Definition query_pair (s : string) : option (string * string) :=
  match go_split "="%char s with
  | [k; v] => k ← QueryUnescape k; v ← QueryUnescape v; Some (k, v)
  | _ => None
  end.
Definition query_pairs (s : string) : option (list (string * string)) := mapM query_pair (go_split "&"%char s).

(** What a byte is escaped to has no separator in it and reads as that byte. *)
Lemma QueryEscape_cons c s : QueryEscape (String c s) = QueryEscape (String c "") +:+ QueryEscape s.
Proof. cbn [QueryEscape]. by repeat case_match. Qed.

Lemma hex_of_byte c :
  let n := Ascii.N_of_ascii c in
  hex_value (upper_hex (n / 16)) = Some (n / 16)%N ∧ hex_value (upper_hex (n mod 16)) = Some (n mod 16)%N ∧
  Ascii.ascii_of_N (n / 16 * 16 + n mod 16) = c.
Proof. destruct c as [[] [] [] [] [] [] [] []]; vm_compute; done. Qed.

Lemma unreserved_plain c : unreserved c = true → Ascii.eqb c "%" = false ∧ Ascii.eqb c "+" = false.
Proof. destruct c as [[] [] [] [] [] [] [] []]; vm_compute; done. Qed.

Lemma QueryUnescape_byte c t : QueryUnescape (QueryEscape (String c "") +:+ t) = String c <$> QueryUnescape t.
Proof.
  cbn [QueryEscape]. destruct (unreserved c) eqn:Hu.
  { apply unreserved_plain in Hu as [H1 H2]. change (String c "" +:+ t) with (String c t). cbn [QueryUnescape]. by rewrite H1, H2. }
  destruct (Ascii.eqb c " ") eqn:Hs; [apply Ascii.eqb_eq in Hs; subst c; done|].
  change (?x +:+ t) with (String "%" (String (upper_hex (Ascii.N_of_ascii c / 16)) (String (upper_hex (Ascii.N_of_ascii c mod 16)) t))).
  cbn [QueryUnescape]. change (Ascii.eqb "%" "%") with true. cbn iota. destruct (hex_of_byte c) as (-> & -> & H3).
  cbn [mbind option_bind]. by rewrite H3.
Qed.

Lemma QueryEscape_byte_clean c : str_has "&" (QueryEscape (String c "")) || str_has "=" (QueryEscape (String c "")) = false.
Proof. destruct c as [[] [] [] [] [] [] [] []]; vm_compute; reflexivity. Qed.

Lemma QueryUnescape_escape s : QueryUnescape (QueryEscape s) = Some s.
Proof. induction s as [|c s IH]; [done|]. by rewrite QueryEscape_cons, QueryUnescape_byte, IH. Qed.

Lemma QueryEscape_clean s : str_has "&" (QueryEscape s) = false ∧ str_has "=" (QueryEscape s) = false.
Proof.
  induction s as [|c s [IH1 IH2]]; [done|]. rewrite QueryEscape_cons, !str_has_app, IH1, IH2, !orb_false_r.
  by apply orb_false_iff, QueryEscape_byte_clean.
Qed.

(** A setting that was encoded, under a name without special characters. *)
Lemma query_pair_read k v : QueryEscape k = k → query_pair (k +:+ String "=" (QueryEscape v)) = Some (k, v).
Proof.
  intros Hk. unfold query_pair. pose proof (QueryEscape_clean k) as [_ Hc]. rewrite Hk in Hc.
  rewrite go_split_head by done. rewrite go_split_none by apply QueryEscape_clean.
  pose proof (QueryUnescape_escape k) as Hr. rewrite Hk in Hr. by rewrite Hr, QueryUnescape_escape.
Qed.

Lemma query_pair_clean k v : QueryEscape k = k → str_has "&" (k +:+ String "=" (QueryEscape v)) = false.
Proof.
  intros Hk. pose proof (QueryEscape_clean k) as [Hc _]. rewrite Hk in Hc.
  rewrite str_has_app, Hc. cbn [str_has orb]. by rewrite (proj1 (QueryEscape_clean v)).
Qed.

(** The driver of SQLite reads back the settings of the properties, whatever
    characters they hold. *)
Theorem sqlite_query_read (p : Properties) :
  query_pairs (sqlite_query p) =
  Some [("_journal_mode", GetString p "sqlite.journalmode" "WAL"); ("cache", GetString p "sqlite.cache" "shared");
        ("mode", GetString p "sqlite.mode" "rwc")].
Proof.
  unfold query_pairs, sqlite_query.
  set (a := GetString p "sqlite.journalmode" "WAL"). set (b := GetString p "sqlite.cache" "shared").
  set (c := GetString p "sqlite.mode" "rwc").
  change (mapM query_pair (go_split "&" (("_journal_mode" +:+ String "=" (QueryEscape a)) +:+ String "&"
    (("cache" +:+ String "=" (QueryEscape b)) +:+ String "&" ("mode" +:+ String "=" (QueryEscape c))))) =
    Some [("_journal_mode", a); ("cache", b); ("mode", c)]).
  rewrite !go_split_head, go_split_none by (by apply query_pair_clean). cbn [mapM].
  by rewrite !query_pair_read.
Qed.
(* ===== verification/Cassandra.v ===== *)
(** * Cassandra: the Cassandra binding (src/go-ycsb-vendor/db/cassandra/db.go)

    CQL texts on tables qualified by the keyspace.  What CQL and SQL share is read
    by the grammar of [Sql]; a table is created with columns without a length, and
    both [INSERT] and [UPDATE] write the columns given into a row that may or may
    not be there.  The session of the driver is a class with laws. *)

From Stdlib Require Import Ascii.
From S2P Require Import Prelude GoLib GoParse Storage YcsbUtil Float64 Generators Ycsb.
From S2P Require Import TableDb KvStore DocStore Sql SqlText SqlBindings SqlRun.

Open Scope Z_scope.

(** ** Texts *)

Definition cql_table (keySpace table : string) : string := keySpace +:+ "." +:+ table.

Definition cassandra_Read_query (keySpace table : string) (fields : list string) : string :=
  "SELECT " +:+ Join fields "," +:+ " FROM " +:+ cql_table keySpace table +:+ " WHERE YCSB_KEY = ?".

Definition cassandra_Update_query (keySpace table : string) (pairs : list FieldPair) : string :=
  "UPDATE " +:+ cql_table keySpace table +:+ " SET " +:+ set_clause mysql_assign true 1 pairs +:+ " WHERE YCSB_KEY = ?".
(** The row of the columns and values of a mutation. *)
Lemma mutation_row_of key values : within n values →
  mutation_row ("YCSB_KEY" :: map fst (range values)) (key :: map (λ fv, string_of fv.2) (range values)) =
  Some (key, (map fst (range values), new_row (map fst (range values)) (map snd (range values)))).
Proof.
  intros Hw. unfold mutation_row. rewrite !length_map, Nat.eqb_refl. cbn [String.eqb].
  change (String.eqb "YCSB_KEY" "YCSB_KEY" && true) with true. cbv iota. rewrite map_map.
  rewrite (map_ext (λ x, go_bytes (string_of x.2)) snd); [done|]. intros x. apply go_bytes_string_of.
Qed.

Lemma mutation_known t values : within n values → st_cols t = map upper (allFields n) → known_cols t (map fst (range values)) = true.
Proof.
  intros Hw Ht.
  assert (∀ f, f ∈ map fst (range values) → f ∈ allFields n) as Hin.
  { intros f (x & -> & Hx)%list_elem_of_fmap. destruct x as [f v]. rewrite range_perm in Hx. apply elem_of_map_to_list in Hx.
    apply Hw. by exists v. }
  unfold known_cols. apply andb_true_iff. split.
  - apply bool_decide_eq_true. apply NoDup_fmap_2_strong; [intros f g Hf Hg; apply (upper_inj n); by apply Hin|].
    change (map fst (range values)) with (fst <$> range values). rewrite range_perm. apply NoDup_fst_map_to_list.
  - apply forallb_forall. intros f Hf%list_elem_of_In. apply bool_decide_eq_true. rewrite Ht. by apply list_elem_of_fmap_2, Hin.
Qed.

Lemma mutation_stores key values : stores_arg sp_stores (AString key) → map_Forall (λ _ v, stores_arg sp_stores (ABytes v)) values →
  Forall sp_stores (createMutations range key values).2.
Proof.
  intros Hk Hv. simpl. constructor; [done|]. apply Forall_forall. intros x (y & -> & Hy)%list_elem_of_fmap.
  destruct y as [f v]. rewrite range_perm in Hy. apply elem_of_map_to_list in Hy. apply (Hv f v Hy).
Qed.

Lemma spanner_apply_done T mu s m m' : spanner_rel T s m →
  (match mu with MUpdate _ _ vals | MInsertOrUpdate _ _ vals => Forall sp_stores vals | MDelete _ _ => True end) →
  (∃ c', apply_mutation mu (ct s) = Some c' ∧ sql_holds n T c' m') →
  returns (sp_Apply [mu] s) (λ r s', r = None ∧ spanner_rel T s' m').
Proof.
  intros [Hup Hh] Hs (c' & Hc & Hh'). eapply returns_weaken; [by apply sp_apply_ok|].
  intros [err|] s' [Hu Hr]; specialize (Hr Hup); [destruct Hr; congruence|]. split; [done|]. split; [auto|].
  assert (c' = ct s') as <- by congruence. done.
Qed.

Lemma upsert_holds T c m key values : sql_holds n T c m → within n values → full n (values ∪ old_row m key) →
  ∃ t, c !! T = Some t ∧ known_cols t (map fst (range values)) = true ∧ (is_Some (m !! key) → is_Some (st_rows t !! key)) ∧
    sql_holds n T (<[T := upsert key (new_row (map fst (range values)) (map snd (range values))) t]> c)
      (<[key := values ∪ old_row m key]> m).
Proof.
  intros (t & Ht & Hcols & Hrows) Hw Hfull. exists t. split_and!; [done|by apply mutation_known| |].
  - intros [r Hr]. specialize (Hrows key). rewrite Hr in Hrows. destruct Hrows as (_ & r' & ? & _). by eexists.
  - eexists. rewrite lookup_insert_eq. split; [done|]. split; [done|]. apply rows_hold_upsert; [done| |done].
    intros f Hf. apply (new_row_of n); [apply range_perm|done|done].
Qed.

Lemma spanner_refines T : name T = true →
  table_refines (YcsbDB0 := spanner_db range) (spanner_rel T) (sql_fits n (stores_arg sp_stores)) update_present T.
Proof.
  intros HT. apply table_refines_calls. intros c s m Hrel Hf Hok.
  pose proof (sql_holds_full n _ _ m (proj2 Hrel)) as Hfull.
  destruct c as [key fields|key values|key values|key]; cbn [run_call spec_call fst snd] in *; apply returns_bind.
  - destruct Hf as (_ & Hne & Hk). eapply returns_weaken; [by apply (spanner_read_ok T s m key fields)|].
    by intros r s' [-> ?].
  - destruct Hf as (Hs & Hfv & Hv). assert (within n values) as Hw by (intros f; apply Hfv).
    assert (values ∪ old_row m key = values) as Hover by (apply (full_over n); [done|by apply full_old]).
    eapply returns_weaken; [apply (spanner_apply_done T _ s m (<[key := values]> m) Hrel); [by apply mutation_stores|]|by intros r s' [-> ?]].
    destruct (upsert_holds T _ m key values (proj2 Hrel) Hw) as (t & Ht & Hkn & _ & Hh); [by rewrite Hover|]. rewrite Hover in Hh.
    eexists. split; [|exact Hh]. unfold apply_mutation. rewrite Ht. cbn [mbind option_bind].
    rewrite (mutation_row_of key values Hw). cbn [mbind option_bind]. by rewrite Hkn.
  - destruct Hf as (Hs & Hw & Hne & Hv), Hok as [r0 Hr0].
    assert (full n (values ∪ old_row m key)) as Hfu.
    { apply full_union; [done|]. unfold old_row. rewrite Hr0. by apply (Hfull key). }
    eapply returns_weaken; [apply (spanner_apply_done T _ s m (<[key := values ∪ old_row m key]> m) Hrel); [by apply mutation_stores|]|by intros r s' [-> ?]].
    destruct (upsert_holds T _ m key values (proj2 Hrel) Hw Hfu) as (t & Ht & Hkn & Hthere & Hh).
    eexists. split; [|exact Hh]. unfold apply_mutation. rewrite Ht. cbn [mbind option_bind].
    rewrite (mutation_row_of key values Hw). cbn [mbind option_bind]. rewrite Hkn, bool_decide_true; [done|]. apply Hthere. by eexists.
  - eapply returns_weaken; [apply (spanner_apply_done T (MDelete T key) s m (delete key m) Hrel I)|by intros r s' [-> ?]].
    destruct Hrel as [_ (t & Ht & Hcols & Hrows)]. unfold apply_mutation. rewrite Ht. eexists. split; [done|].
    eexists. rewrite lookup_insert_eq. split; [done|]. split; [done|]. simpl. by apply rows_hold_delete.
Qed.

(** *** The table *)

Lemma spanner_ddl_done dbName text st s c' : ct_up s → spanner_parse text = Some st → spanner_exec st (ct s) = Some c' →
  returns (spanner_ddl dbName text s) (λ r s', r = None ∧ ct_up s' ∧ ct s' = c').
Proof.
  intros Hup Hp He. unfold spanner_ddl. apply returns_bind. eapply returns_weaken; [apply sp_ddl_ok|].
  intros [op|err] s1 (Hc1 & Hu1 & Hop); [|specialize (Hop Hup); congruence].
  eapply returns_weaken; [by apply sp_wait_ok|]. intros [err|] s2 [Hu2 Hr]; specialize (Hr (Hu1 Hup)); rewrite Hc1 in Hr.
  - destruct Hr as [_ Hr]. specialize (Hr st Hp). congruence.
  - destruct Hr as (st' & Hp' & He'). rewrite Hp in Hp'. injection Hp' as <-. split_and!; [done|auto|congruence].
Qed.

(** The table is there afterwards: without rows if it was not there or was to be
    dropped, and as it was otherwise. *)
Lemma spanner_table_ok (p : Properties) dbName (s : E) :
  let T := GetString p "table" "usertable" in
  n = GetInt64 p "fieldcount" 10 → name T = true → 0 <= GetInt64 p "fieldlength" 100 → ct_up s →
  returns (spanner_createTable p dbName s) (λ r s', r = None ∧ ct_up s' ∧
    if decide (is_Some (ct s !! T)) then if GetBool p "dropdata" false then sql_holds n T (ct s') ∅ else ct s' = ct s
    else sql_holds n T (ct s') ∅).
Proof.
  intros T Hn HT Hlen Hup. unfold spanner_createTable. fold T. rewrite <- Hn. apply returns_bind. unfold tableExisted. apply returns_bind.
  eapply returns_weaken; [apply sp_exists_ok|]. intros iter s1 (Hc1 & Hu1 & Hr). specialize (Hr Hup). specialize (Hu1 Hup).
  assert (∀ s2 : E, ct_up s2 → ct s2 !! T = None →
    returns (spanner_ddl dbName (spanner_create_query T n (GetInt64 p "fieldlength" 100)) s2)
      (λ r s', r = None ∧ ct_up s' ∧ sql_holds n T (ct s') ∅)) as Hcreate.
  { intros s2 Hu2 Ha2. destruct (create_holds n _ _ Ha2) as (c' & He & Hh).
    eapply returns_weaken; [eapply (spanner_ddl_done _ _ _ _ c'); [done|by apply spanner_create_text|by unfold spanner_exec; rewrite Ha2]|].
    intros r s' (-> & Hu & Hc). by rewrite Hc. }
  case_decide as Hex.
  - destruct Hr as (x & l & ->). unfold pret at 1. cbn [returns]. destruct Hex as [t Ht]. rewrite andb_true_r. apply returns_bind.
    destruct (GetBool p "dropdata" false).
    + eapply returns_weaken; [eapply (spanner_ddl_done _ _ (DropTable T) _ (delete T (ct s))); [done|by apply spanner_drop_text|]|].
      * unfold spanner_exec. by rewrite Hc1, Ht.
      * intros r s2 (-> & Hu2 & Hc2). apply Hcreate; [done|]. rewrite Hc2. apply lookup_delete_eq.
    + done.
  - subst iter. unfold pret at 1. cbn [returns]. rewrite andb_false_r. apply returns_bind. unfold pret at 1. cbn [returns].
    apply Hcreate; [done|]. rewrite Hc1. by apply eq_None_not_Some.
Qed.
End Contract.


(** ** A client in memory *)

Definition mem_select (text : string) (args : list sql_arg) (c : sql_db) : list (list (string * option string) + error) :=
  match st ← parse text; mem_query st args c with
  | Some (cols, data) => map (λ vals, inl (zip cols (map (fmap string_of) vals))) data
  | None => [inr "Spanner error"]
  end.
Definition mem_iter (text : string) (params : list (string * sql_arg)) (c : sql_db) : list (list (string * option string) + error) :=
  match params with
  | [(param, AString T)] =>
      if String.eqb param "name" then
        if String.eqb text table_query then match c !! T with Some _ => [inl [("table_name", Some T)]] | None => [] end
        else [inr "Spanner error"]
      else mem_select text [AString T] c
  | _ => mem_select text (map snd params) c
  end.

Definition mem_ddl (text : string) (c : sql_db) : option error * sql_db :=
  match st ← spanner_parse text; spanner_exec st c with Some c' => (None, c') | None => (Some "Spanner error", c) end.

Definition mem_spanner : SpannerDriver sql_db :=
  mkSpanner sql_db (list string) (λ _ _, pret tt) (pret (inl "/root")) (pret None) (λ _, pret None)
    (λ _, pret (inl StateOther)) (λ _ _, pret (inl [])) (λ _ texts, pret (inl texts))
    (λ op c, match op with [text] => let '(r, c') := mem_ddl text c in (Ok r, c') | _ => (Ok None, c) end)
    (λ text params c, (Ok (mem_iter text params c), c))
    (λ mus c, match mus with
              | [mu] => match apply_mutation mu c with Some c' => (Ok None, c') | None => (Ok (Some "Spanner error"), c) end
              | _ => (Ok (Some "Spanner error"), c)
              end).

Lemma mem_iter_params text args c : (length args <= 2)%nat → mem_iter text (zip param_names args) c = mem_select text args c.
Proof. intros H. destruct args as [|a [|b [|]]]; simpl in H; [done|by destruct a|by destruct a|lia]. Qed.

--------

Beginning at the top of the records above, transcribe each line exactly up to and including the line that holds "hex_value (upper_hex (n /".

[Reply to the task]
Definition query_pair (s : string) : option (string * string) :=
  match go_split "="%char s with
  | [k; v] => k ← QueryUnescape k; v ← QueryUnescape v; Some (k, v)
  | _ => None
  end.
Definition query_pairs (s : string) : option (list (string * string)) := mapM query_pair (go_split "&"%char s).

(** What a byte is escaped to has no separator in it and reads as that byte. *)
Lemma QueryEscape_cons c s : QueryEscape (String c s) = QueryEscape (String c "") +:+ QueryEscape s.
Proof. cbn [QueryEscape]. by repeat case_match. Qed.

Lemma hex_of_byte c :
  let n := Ascii.N_of_ascii c in
  hex_value (upper_hex (n / 16)) = Some (n / 16)%N ∧ hex_value (upper_hex (n mod 16)) = Some (n mod 16)%N ∧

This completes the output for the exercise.